→ Task requirements
Looking at the records below, please say how many lines contain the word "interface", as a bare number.

→ Extracted entries
______________________________

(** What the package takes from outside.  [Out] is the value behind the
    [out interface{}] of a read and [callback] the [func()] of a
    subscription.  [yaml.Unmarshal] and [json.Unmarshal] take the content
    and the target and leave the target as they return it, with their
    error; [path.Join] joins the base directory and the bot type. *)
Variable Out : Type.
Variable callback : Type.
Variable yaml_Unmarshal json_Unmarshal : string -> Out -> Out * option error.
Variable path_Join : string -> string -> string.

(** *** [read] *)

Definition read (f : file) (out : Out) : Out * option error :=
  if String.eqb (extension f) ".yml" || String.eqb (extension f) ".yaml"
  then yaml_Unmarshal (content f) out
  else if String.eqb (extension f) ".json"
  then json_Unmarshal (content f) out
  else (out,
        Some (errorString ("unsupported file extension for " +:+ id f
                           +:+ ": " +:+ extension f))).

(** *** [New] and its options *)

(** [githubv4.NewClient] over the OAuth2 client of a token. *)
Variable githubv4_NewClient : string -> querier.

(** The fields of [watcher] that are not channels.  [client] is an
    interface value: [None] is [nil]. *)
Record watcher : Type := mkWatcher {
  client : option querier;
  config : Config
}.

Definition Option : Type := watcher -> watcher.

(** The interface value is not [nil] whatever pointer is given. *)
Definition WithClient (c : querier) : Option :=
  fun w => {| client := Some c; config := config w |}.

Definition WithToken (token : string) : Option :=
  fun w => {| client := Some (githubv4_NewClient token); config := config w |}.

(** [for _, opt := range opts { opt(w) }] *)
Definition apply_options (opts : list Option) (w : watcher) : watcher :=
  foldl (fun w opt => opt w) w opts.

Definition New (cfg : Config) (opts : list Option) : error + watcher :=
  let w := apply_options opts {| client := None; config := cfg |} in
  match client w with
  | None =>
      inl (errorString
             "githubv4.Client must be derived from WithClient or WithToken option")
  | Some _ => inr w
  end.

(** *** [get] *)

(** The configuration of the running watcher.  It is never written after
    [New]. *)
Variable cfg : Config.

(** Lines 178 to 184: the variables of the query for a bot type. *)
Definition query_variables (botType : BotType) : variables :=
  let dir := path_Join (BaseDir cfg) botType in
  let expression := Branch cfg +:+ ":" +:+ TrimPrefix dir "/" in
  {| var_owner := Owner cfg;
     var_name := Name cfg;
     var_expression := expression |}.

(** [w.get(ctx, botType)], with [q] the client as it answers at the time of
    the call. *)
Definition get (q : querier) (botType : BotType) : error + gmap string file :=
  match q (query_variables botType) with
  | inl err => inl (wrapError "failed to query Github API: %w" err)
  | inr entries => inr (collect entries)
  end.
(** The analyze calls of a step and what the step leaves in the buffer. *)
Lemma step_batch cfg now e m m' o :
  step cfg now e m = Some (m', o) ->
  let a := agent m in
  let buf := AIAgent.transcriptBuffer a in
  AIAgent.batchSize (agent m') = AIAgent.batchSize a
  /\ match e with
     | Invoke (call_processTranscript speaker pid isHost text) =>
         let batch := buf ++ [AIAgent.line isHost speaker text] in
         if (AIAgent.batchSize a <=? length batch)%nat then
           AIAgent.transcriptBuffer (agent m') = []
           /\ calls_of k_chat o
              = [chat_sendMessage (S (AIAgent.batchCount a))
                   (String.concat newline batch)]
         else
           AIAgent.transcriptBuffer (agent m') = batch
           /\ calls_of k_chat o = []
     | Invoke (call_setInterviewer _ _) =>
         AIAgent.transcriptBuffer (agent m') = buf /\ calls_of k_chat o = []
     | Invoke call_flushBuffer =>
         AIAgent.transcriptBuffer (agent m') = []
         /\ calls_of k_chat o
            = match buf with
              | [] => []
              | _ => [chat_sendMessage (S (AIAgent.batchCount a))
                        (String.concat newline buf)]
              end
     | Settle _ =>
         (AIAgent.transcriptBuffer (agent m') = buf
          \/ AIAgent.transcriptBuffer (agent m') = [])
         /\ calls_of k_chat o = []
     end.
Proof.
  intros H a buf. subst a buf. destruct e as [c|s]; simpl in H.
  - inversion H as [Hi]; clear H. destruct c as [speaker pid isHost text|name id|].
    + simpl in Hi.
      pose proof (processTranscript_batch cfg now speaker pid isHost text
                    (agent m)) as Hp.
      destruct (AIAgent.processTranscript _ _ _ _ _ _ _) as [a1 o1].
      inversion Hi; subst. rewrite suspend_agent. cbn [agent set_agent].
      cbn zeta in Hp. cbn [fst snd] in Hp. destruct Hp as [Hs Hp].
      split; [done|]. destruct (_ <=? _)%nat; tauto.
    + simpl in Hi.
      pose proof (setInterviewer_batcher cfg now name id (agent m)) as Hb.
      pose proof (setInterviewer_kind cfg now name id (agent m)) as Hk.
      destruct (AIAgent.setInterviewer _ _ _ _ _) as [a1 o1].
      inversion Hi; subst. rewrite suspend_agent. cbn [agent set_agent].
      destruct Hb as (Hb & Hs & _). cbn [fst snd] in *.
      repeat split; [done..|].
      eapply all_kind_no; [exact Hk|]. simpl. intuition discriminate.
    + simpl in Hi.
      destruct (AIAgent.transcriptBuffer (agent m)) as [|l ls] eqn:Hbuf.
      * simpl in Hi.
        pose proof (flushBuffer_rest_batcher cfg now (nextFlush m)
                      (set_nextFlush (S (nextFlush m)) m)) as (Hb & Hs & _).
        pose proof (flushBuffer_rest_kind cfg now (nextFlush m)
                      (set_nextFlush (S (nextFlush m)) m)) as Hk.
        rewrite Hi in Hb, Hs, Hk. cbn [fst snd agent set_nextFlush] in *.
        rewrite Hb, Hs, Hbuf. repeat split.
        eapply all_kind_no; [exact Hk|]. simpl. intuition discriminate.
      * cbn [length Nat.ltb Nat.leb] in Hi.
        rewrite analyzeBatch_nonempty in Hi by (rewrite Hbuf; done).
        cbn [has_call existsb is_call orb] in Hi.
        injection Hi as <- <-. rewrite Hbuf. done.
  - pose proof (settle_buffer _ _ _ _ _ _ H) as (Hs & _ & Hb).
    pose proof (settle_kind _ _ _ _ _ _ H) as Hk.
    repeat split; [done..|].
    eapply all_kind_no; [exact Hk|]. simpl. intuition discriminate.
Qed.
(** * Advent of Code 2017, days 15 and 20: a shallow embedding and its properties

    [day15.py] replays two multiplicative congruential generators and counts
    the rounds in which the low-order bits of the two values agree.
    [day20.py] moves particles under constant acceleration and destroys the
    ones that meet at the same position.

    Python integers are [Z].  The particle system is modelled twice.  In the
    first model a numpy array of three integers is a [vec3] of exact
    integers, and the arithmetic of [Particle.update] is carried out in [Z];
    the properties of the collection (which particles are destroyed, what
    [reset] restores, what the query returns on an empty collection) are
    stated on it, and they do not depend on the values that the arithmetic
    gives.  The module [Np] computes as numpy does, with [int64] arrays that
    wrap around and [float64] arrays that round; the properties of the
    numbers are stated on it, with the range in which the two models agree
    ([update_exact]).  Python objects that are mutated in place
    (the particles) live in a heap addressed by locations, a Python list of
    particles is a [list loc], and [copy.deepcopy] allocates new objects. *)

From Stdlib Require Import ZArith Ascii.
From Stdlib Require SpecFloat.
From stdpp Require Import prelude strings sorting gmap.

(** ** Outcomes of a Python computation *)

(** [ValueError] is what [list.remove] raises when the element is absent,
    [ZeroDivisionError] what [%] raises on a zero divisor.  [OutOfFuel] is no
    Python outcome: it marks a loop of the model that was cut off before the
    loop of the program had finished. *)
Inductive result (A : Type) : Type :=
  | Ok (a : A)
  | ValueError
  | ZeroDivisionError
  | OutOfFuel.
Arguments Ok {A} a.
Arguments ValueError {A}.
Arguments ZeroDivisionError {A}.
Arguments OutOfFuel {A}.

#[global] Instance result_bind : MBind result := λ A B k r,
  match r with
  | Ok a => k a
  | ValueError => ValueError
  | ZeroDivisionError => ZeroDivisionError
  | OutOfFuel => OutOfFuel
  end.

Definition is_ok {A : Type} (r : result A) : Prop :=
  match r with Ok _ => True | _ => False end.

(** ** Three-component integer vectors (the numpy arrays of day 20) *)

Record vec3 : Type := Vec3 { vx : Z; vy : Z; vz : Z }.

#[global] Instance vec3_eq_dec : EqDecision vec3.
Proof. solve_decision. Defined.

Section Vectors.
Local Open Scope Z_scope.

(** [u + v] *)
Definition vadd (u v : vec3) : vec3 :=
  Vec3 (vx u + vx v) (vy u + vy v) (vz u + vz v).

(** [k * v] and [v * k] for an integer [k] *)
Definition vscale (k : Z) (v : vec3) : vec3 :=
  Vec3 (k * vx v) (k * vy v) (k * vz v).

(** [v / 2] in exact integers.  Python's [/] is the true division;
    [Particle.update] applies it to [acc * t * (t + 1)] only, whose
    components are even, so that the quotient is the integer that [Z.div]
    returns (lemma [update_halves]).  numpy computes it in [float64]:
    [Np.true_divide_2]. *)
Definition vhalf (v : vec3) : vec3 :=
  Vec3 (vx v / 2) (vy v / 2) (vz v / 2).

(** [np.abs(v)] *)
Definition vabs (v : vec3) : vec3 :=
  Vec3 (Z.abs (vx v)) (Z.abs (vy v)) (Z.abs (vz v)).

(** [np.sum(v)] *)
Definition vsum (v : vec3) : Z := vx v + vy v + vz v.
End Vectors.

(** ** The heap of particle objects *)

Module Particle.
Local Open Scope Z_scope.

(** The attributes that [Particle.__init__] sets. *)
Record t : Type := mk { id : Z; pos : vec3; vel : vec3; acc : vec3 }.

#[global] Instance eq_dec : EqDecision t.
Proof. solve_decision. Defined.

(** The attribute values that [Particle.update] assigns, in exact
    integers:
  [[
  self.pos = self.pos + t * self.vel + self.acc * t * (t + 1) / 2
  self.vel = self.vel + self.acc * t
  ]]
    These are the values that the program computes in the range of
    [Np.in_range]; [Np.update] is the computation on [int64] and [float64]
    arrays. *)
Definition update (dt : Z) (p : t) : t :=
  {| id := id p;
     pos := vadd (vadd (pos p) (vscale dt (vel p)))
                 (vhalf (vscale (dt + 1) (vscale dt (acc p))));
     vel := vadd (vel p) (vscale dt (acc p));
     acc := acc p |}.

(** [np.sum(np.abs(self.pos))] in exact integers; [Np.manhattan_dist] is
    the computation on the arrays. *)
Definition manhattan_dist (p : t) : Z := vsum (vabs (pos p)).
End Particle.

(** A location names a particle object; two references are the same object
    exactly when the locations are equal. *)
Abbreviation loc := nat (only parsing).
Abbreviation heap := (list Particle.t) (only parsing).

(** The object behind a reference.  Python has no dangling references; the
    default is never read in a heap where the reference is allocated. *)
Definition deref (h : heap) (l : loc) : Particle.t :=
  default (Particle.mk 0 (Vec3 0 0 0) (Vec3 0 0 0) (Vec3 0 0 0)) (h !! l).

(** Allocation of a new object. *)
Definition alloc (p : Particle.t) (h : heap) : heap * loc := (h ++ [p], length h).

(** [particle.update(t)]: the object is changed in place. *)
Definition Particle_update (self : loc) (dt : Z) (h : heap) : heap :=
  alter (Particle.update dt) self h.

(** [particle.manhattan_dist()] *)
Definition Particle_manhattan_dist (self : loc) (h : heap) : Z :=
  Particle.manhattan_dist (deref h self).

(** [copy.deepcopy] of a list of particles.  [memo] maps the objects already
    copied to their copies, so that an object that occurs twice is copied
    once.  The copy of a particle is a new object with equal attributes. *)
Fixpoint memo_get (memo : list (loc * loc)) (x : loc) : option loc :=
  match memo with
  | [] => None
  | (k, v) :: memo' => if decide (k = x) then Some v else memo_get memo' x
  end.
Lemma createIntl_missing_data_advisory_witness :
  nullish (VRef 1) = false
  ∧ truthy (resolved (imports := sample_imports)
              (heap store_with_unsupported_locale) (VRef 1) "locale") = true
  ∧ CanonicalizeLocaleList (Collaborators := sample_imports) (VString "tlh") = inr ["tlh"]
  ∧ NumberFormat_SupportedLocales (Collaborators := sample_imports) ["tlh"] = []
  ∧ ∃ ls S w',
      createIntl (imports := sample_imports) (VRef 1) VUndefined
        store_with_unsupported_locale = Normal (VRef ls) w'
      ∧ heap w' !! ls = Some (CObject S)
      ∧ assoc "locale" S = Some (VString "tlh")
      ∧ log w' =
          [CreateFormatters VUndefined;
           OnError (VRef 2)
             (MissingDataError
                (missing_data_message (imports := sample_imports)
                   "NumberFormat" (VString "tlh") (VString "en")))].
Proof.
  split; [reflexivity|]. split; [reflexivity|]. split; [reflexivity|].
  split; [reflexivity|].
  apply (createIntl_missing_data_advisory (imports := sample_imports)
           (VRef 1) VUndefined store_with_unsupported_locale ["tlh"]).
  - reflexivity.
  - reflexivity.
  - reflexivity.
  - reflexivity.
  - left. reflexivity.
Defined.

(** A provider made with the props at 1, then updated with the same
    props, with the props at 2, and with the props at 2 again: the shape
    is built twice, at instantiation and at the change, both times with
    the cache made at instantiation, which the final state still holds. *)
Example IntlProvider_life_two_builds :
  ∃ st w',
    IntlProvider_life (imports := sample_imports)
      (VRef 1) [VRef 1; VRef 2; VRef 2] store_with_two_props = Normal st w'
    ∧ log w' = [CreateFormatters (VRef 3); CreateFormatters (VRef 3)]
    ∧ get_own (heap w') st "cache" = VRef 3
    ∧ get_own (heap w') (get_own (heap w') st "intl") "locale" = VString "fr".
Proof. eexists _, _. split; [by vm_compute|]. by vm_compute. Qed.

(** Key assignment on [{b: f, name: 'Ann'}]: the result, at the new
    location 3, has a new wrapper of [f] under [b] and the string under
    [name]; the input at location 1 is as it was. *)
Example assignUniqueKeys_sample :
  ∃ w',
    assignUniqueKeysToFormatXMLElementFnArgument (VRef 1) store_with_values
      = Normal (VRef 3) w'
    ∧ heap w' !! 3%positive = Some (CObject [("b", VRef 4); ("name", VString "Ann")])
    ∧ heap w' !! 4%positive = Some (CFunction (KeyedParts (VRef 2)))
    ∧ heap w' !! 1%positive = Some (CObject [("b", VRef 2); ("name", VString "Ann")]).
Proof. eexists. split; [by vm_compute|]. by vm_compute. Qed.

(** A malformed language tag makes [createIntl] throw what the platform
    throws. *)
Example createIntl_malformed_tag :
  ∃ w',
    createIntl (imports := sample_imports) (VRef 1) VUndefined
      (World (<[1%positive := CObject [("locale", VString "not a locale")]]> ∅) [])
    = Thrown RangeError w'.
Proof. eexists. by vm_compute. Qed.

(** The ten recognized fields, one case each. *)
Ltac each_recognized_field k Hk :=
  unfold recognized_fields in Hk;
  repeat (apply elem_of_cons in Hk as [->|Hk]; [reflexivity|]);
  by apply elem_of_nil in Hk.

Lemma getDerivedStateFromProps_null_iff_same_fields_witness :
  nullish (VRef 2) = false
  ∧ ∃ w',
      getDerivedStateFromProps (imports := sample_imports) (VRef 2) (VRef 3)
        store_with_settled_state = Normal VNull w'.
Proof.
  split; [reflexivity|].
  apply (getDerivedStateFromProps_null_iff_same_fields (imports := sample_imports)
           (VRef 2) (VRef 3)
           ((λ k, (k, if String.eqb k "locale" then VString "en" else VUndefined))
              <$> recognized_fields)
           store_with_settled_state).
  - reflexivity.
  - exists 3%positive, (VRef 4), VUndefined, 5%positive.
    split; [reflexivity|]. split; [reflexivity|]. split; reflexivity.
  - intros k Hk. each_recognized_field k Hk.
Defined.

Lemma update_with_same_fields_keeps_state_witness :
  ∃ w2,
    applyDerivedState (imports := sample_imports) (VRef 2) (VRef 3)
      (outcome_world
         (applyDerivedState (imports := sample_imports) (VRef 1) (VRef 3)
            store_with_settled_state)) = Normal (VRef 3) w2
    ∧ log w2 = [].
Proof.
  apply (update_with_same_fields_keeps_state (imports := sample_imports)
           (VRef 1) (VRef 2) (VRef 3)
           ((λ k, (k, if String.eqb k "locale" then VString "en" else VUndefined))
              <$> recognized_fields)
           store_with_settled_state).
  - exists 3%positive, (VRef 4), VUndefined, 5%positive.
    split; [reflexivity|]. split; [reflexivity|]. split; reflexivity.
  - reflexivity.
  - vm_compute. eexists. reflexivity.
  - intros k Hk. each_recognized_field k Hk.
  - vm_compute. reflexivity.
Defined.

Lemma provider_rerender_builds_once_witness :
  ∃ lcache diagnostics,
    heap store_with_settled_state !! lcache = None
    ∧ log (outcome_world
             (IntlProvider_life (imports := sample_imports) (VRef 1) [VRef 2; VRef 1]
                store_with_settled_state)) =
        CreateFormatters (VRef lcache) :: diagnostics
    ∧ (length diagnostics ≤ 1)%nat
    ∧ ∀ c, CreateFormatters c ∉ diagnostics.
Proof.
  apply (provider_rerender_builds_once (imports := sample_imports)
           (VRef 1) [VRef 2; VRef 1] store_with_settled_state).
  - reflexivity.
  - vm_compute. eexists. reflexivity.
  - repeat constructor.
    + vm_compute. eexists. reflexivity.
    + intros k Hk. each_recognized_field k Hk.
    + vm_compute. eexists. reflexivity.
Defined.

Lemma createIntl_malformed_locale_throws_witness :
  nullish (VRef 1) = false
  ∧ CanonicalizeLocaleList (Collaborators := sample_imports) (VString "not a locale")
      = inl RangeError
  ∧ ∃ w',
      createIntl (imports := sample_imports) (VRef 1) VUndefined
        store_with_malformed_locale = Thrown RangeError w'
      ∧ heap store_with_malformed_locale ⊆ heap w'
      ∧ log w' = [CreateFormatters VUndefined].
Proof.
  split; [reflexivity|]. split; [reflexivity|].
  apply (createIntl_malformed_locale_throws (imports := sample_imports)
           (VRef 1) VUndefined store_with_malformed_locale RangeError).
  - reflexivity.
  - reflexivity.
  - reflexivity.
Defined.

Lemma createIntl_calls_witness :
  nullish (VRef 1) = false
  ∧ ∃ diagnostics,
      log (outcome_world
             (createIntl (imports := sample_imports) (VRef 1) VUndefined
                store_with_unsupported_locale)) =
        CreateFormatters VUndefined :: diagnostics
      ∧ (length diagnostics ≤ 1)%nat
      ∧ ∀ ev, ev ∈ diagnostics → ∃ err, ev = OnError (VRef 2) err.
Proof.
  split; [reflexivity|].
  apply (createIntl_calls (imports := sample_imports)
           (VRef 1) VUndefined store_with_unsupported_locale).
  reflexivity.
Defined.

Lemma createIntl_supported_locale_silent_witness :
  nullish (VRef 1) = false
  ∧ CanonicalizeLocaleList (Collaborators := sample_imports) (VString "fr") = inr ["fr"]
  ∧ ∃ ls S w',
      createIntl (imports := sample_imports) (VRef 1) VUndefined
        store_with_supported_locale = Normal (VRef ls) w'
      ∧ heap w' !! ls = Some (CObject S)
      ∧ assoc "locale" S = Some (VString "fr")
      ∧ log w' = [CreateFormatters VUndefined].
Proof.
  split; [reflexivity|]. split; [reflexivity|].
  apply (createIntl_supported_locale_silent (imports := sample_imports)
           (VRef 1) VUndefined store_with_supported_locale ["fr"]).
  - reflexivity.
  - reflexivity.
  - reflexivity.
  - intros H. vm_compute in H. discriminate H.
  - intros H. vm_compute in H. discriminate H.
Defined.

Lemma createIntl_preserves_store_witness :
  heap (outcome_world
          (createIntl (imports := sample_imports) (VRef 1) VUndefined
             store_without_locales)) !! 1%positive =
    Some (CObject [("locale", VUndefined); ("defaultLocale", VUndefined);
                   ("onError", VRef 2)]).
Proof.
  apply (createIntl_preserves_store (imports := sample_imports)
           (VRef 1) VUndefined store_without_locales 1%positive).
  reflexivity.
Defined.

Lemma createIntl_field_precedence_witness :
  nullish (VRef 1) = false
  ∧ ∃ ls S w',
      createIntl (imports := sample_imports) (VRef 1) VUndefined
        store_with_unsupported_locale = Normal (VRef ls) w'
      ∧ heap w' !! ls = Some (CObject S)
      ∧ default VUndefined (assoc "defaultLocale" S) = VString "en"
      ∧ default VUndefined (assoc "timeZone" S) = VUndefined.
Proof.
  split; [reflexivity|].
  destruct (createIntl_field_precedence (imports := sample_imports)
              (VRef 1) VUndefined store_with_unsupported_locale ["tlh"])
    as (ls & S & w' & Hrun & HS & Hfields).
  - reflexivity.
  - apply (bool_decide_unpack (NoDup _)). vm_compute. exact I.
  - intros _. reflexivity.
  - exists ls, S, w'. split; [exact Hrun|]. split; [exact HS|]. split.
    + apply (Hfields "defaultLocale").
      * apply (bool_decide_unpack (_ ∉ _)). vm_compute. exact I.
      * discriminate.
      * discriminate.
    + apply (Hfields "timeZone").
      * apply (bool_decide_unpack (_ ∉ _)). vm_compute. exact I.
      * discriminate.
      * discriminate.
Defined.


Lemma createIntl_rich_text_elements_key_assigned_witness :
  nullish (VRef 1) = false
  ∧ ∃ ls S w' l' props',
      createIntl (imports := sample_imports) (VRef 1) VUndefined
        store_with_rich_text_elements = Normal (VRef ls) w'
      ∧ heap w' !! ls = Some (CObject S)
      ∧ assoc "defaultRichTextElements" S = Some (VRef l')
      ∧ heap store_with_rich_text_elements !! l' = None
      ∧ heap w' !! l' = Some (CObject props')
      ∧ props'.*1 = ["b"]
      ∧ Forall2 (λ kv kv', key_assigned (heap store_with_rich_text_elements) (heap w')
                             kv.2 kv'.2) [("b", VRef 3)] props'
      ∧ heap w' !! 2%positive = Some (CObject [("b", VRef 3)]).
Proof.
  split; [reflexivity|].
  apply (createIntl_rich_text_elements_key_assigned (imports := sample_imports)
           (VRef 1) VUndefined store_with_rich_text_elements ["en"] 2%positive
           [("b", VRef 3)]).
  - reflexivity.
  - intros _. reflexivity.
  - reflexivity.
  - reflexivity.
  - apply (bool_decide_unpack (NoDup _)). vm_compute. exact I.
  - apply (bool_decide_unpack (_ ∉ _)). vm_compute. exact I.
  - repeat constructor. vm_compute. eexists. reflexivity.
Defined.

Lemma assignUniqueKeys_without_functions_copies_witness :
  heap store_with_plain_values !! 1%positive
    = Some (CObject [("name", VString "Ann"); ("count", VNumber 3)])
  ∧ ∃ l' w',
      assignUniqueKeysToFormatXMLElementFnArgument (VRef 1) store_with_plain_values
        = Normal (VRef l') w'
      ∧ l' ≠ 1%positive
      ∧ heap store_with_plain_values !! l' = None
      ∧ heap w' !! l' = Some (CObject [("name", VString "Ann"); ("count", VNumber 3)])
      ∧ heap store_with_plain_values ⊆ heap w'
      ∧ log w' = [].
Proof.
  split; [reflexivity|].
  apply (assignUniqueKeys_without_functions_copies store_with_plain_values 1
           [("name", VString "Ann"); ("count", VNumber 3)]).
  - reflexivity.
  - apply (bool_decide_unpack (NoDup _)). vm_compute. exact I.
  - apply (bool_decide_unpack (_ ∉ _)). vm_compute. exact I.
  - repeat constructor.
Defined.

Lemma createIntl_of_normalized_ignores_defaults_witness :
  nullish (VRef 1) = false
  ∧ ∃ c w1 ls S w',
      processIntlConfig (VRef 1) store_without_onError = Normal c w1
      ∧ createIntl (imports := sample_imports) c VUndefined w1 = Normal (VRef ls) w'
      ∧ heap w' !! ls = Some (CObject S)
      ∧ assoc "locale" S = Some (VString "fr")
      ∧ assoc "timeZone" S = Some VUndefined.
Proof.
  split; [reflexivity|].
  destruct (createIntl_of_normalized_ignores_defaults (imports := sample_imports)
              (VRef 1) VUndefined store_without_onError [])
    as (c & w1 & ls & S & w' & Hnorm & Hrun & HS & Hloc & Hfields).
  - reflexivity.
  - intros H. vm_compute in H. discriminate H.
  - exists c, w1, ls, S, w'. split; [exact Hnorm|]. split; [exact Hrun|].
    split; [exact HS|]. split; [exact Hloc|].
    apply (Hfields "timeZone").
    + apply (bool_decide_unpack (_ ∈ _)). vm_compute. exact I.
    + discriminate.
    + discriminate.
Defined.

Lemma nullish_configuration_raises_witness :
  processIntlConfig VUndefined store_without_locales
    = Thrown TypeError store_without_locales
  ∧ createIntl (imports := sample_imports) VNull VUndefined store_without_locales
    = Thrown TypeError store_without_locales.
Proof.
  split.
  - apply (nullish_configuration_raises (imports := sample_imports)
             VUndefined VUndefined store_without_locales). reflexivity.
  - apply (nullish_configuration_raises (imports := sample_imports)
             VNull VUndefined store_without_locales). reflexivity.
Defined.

______________________________

→ Output of the task
3